As far as I know, the first use of the phrase "robot cop".

"My father," Tanya Hillson said to Martin, "was a pacifist. He hated war as no one has ever hated it on earth. All the senseless killing, all the senseless destruction, the loss of lives, the turning back the clock he hated all of this. His purpose in designing the robots was to stop war forever."

Martin said nothing. A pacifist-minded genius had constructed some remarkable robots, to prevent war. How the robots were to prevent war, Martin did not see.

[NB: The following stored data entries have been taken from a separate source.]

(** When directory creation cannot fail, both generators return their
    config, and what they add to the log is fixed by the config: two
    files per index of range(frame_count), a frame then its mask, and
    nothing at all for a frame count of zero or less. *)
Theorem generators_return (cfg : config) (s : state W) :
  (forall d w, In d ([input_dir cfg; mask_dir cfg] ++ output_dirs cfg) ->
     d <> EmptyString /\ fst (os_makedirs d w) = Ok tt) ->
  (exists w', generate_synthetic_data_with cfg s
              = (Ok cfg, State w' (log s ++ synthetic_events cfg))) /\
  (exists w', generate_test_data_with cfg s
              = (Ok cfg, State w' (log s ++ test_events cfg))) /\
  length (synthetic_corpus cfg) = (2 * Z.to_nat (frame_count cfg))%nat /\
  length (test_corpus cfg) = (2 * Z.to_nat (frame_count cfg))%nat.
Proof.
  intros Hok. split; [|split; [|split]].
  - unfold generate_synthetic_data_with, synthetic_events, mbind, M_bind.
    unfold Sys.bind at 1.
    destruct (loop_returns
                (fun dir_path =>
                   Sys.bind (makedirs dir_path) (fun _ =>
                     print [PStr "📁 Created directory: "; PStr dir_path]))
                (fun dir_path =>
                 [EMakedirs dir_path;
                  EPrint [PStr "📁 Created directory: "; PStr dir_path]])
                [input_dir cfg; mask_dir cfg] s) as (w1 & ->).
    { intros d st Hin. apply make_dir_returns.
      - apply (Hok d (world st)). apply in_or_app. by left.
      - intros w. apply Hok. apply in_or_app. by left. }
    unfold Sys.bind at 1, print at 1, emit. cbn [fst snd world log].
    unfold Sys.bind at 1.
    match goal with |- context [for_each _ _ ?st] =>
      destruct (loop_returns (synthetic_step cfg)
                  (fun i => [EImwrite (input_dir cfg +:+ "/frame_" +:+
                                       zero_padded 5 (i + 1) +:+ ".png")
                               (Color (synthetic_frame cfg i));
                             EImwrite (mask_dir cfg +:+ "/mask_" +:+
                                       zero_padded 5 (i + 1) +:+ ".png")
                               (Gray (mask_of cfg))])
                  (range (frame_count cfg)) st) as (w2 & ->)
    end.
    { intros i st _. eexists. unfold synthetic_step. run. tidy_log. reflexivity. }
    run. eexists. tidy_log. reflexivity.
  - unfold generate_test_data_with, test_events, mbind, M_bind.
    unfold Sys.bind at 1.
    destruct (loop_returns
                (fun dir_path =>
                   Sys.bind (makedirs dir_path) (fun _ =>
                     print [PStr "📁 Created directory: "; PStr dir_path]))
                (fun dir_path =>
                 [EMakedirs dir_path;
                  EPrint [PStr "📁 Created directory: "; PStr dir_path]])
                ([input_dir cfg; mask_dir cfg] ++ output_dirs cfg) s) as (w1 & ->).
    { intros d st Hin. apply make_dir_returns.
      - by apply (Hok d (world st)).
      - intros w. by apply Hok. }
    unfold Sys.bind at 1, print at 1, emit. cbn [fst snd world log].
    unfold Sys.bind at 1.
    match goal with |- context [for_each _ _ ?st] =>
      destruct (loop_returns (test_step cfg)
                  (fun i => [EImwrite (input_dir cfg +:+ "/frame_" +:+
                                       zero_padded 3 i +:+ ".png")
                               (Color (test_frame cfg i));
                             EImwrite (mask_dir cfg +:+ "/mask_" +:+
                                       zero_padded 3 i +:+ ".png")
                               (Gray (mask_of cfg))])
                  (range (frame_count cfg)) st) as (w2 & ->)
    end.
    { intros i st _. eexists. unfold test_step. run. tidy_log. reflexivity. }
    run. eexists. tidy_log. reflexivity.
  - unfold synthetic_corpus, range.
    rewrite <- (length_seqZ 0 (frame_count cfg)).
    induction (seqZ 0 (frame_count cfg)) as [|i l IH]; simpl; lia.
  - unfold test_corpus, range.
    rewrite <- (length_seqZ 0 (frame_count cfg)).
    induction (seqZ 0 (frame_count cfg)) as [|i l IH]; simpl; lia.
Qed.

"The robots are to be a world-wide police force," Tanya Hillson triumphantly explained. "They are to be grouped into an army, the best army the world has ever seen. They can fight in the desert, in the jungle, in the Arctic circle, with equal ease. They don't catch fever, they don't run out of supplies and have to stop, they don't get hungry, and they don't become tired. Each robot can carry enough concentrated fuel to last for months. Certain specialized ones, serving as repair robots, accompany the army. They're armored so heavily that an ordinary rifle bullet won't harm them. And most important of all we are now developing special airplanes for them, huge ships bigger even than your flying fortresses, armored with steel and armed with fast-firing, long-range cannon. No plane in existence can stand against them."

"Um," Martin said thoughtfully.

"There are to be five robot armies, complete with every weapon an army needs, located in each of the continents. Their purpose will be to keep the peace. Any nation that starts a war will instantly find a robot army moving against it, robot airplanes in the sky above it. The nation will be warned. If it persists in making war, it will be utterly destroyed." "...But what if your super-policemen go around inviting resistance? Suppose I am walking down the street and a robot cop is coming from the other direction. I am well within my rights in walking down the street. The cop refuses to step aside and let me pass. What is going to happen then?"

"That is a silly question," Tanya Hillson snapped. "You seem to have little understanding of the real nature of the robots."

Technovelgy from Pacifist of Hell's Island, by R.M. Williams.
Published by Amazing Stories in 1943
Additional resources -

The oldest direct reference to the phrase "robot cop" is probably from Modern Mechanix in 1935:

(Speeders are timed by Robot Cop)

RUTHLESS speeders, driving with one eye on the rear vision mirror for signs of a trailing traffic officer, now have a new enemy to watch out for, a robot speed meter which instantly gauges the speed of a car on the highway.

The speed meter is small, and can easily be moved from one place to another. On one side of the road is an apparatus which directs two parallel beams of light, invisible to the driver, upon a mechanism on the opposite side of the road. The length of time taken by a car to intercept both beams of light is shown in terms of miles per hour on the meter.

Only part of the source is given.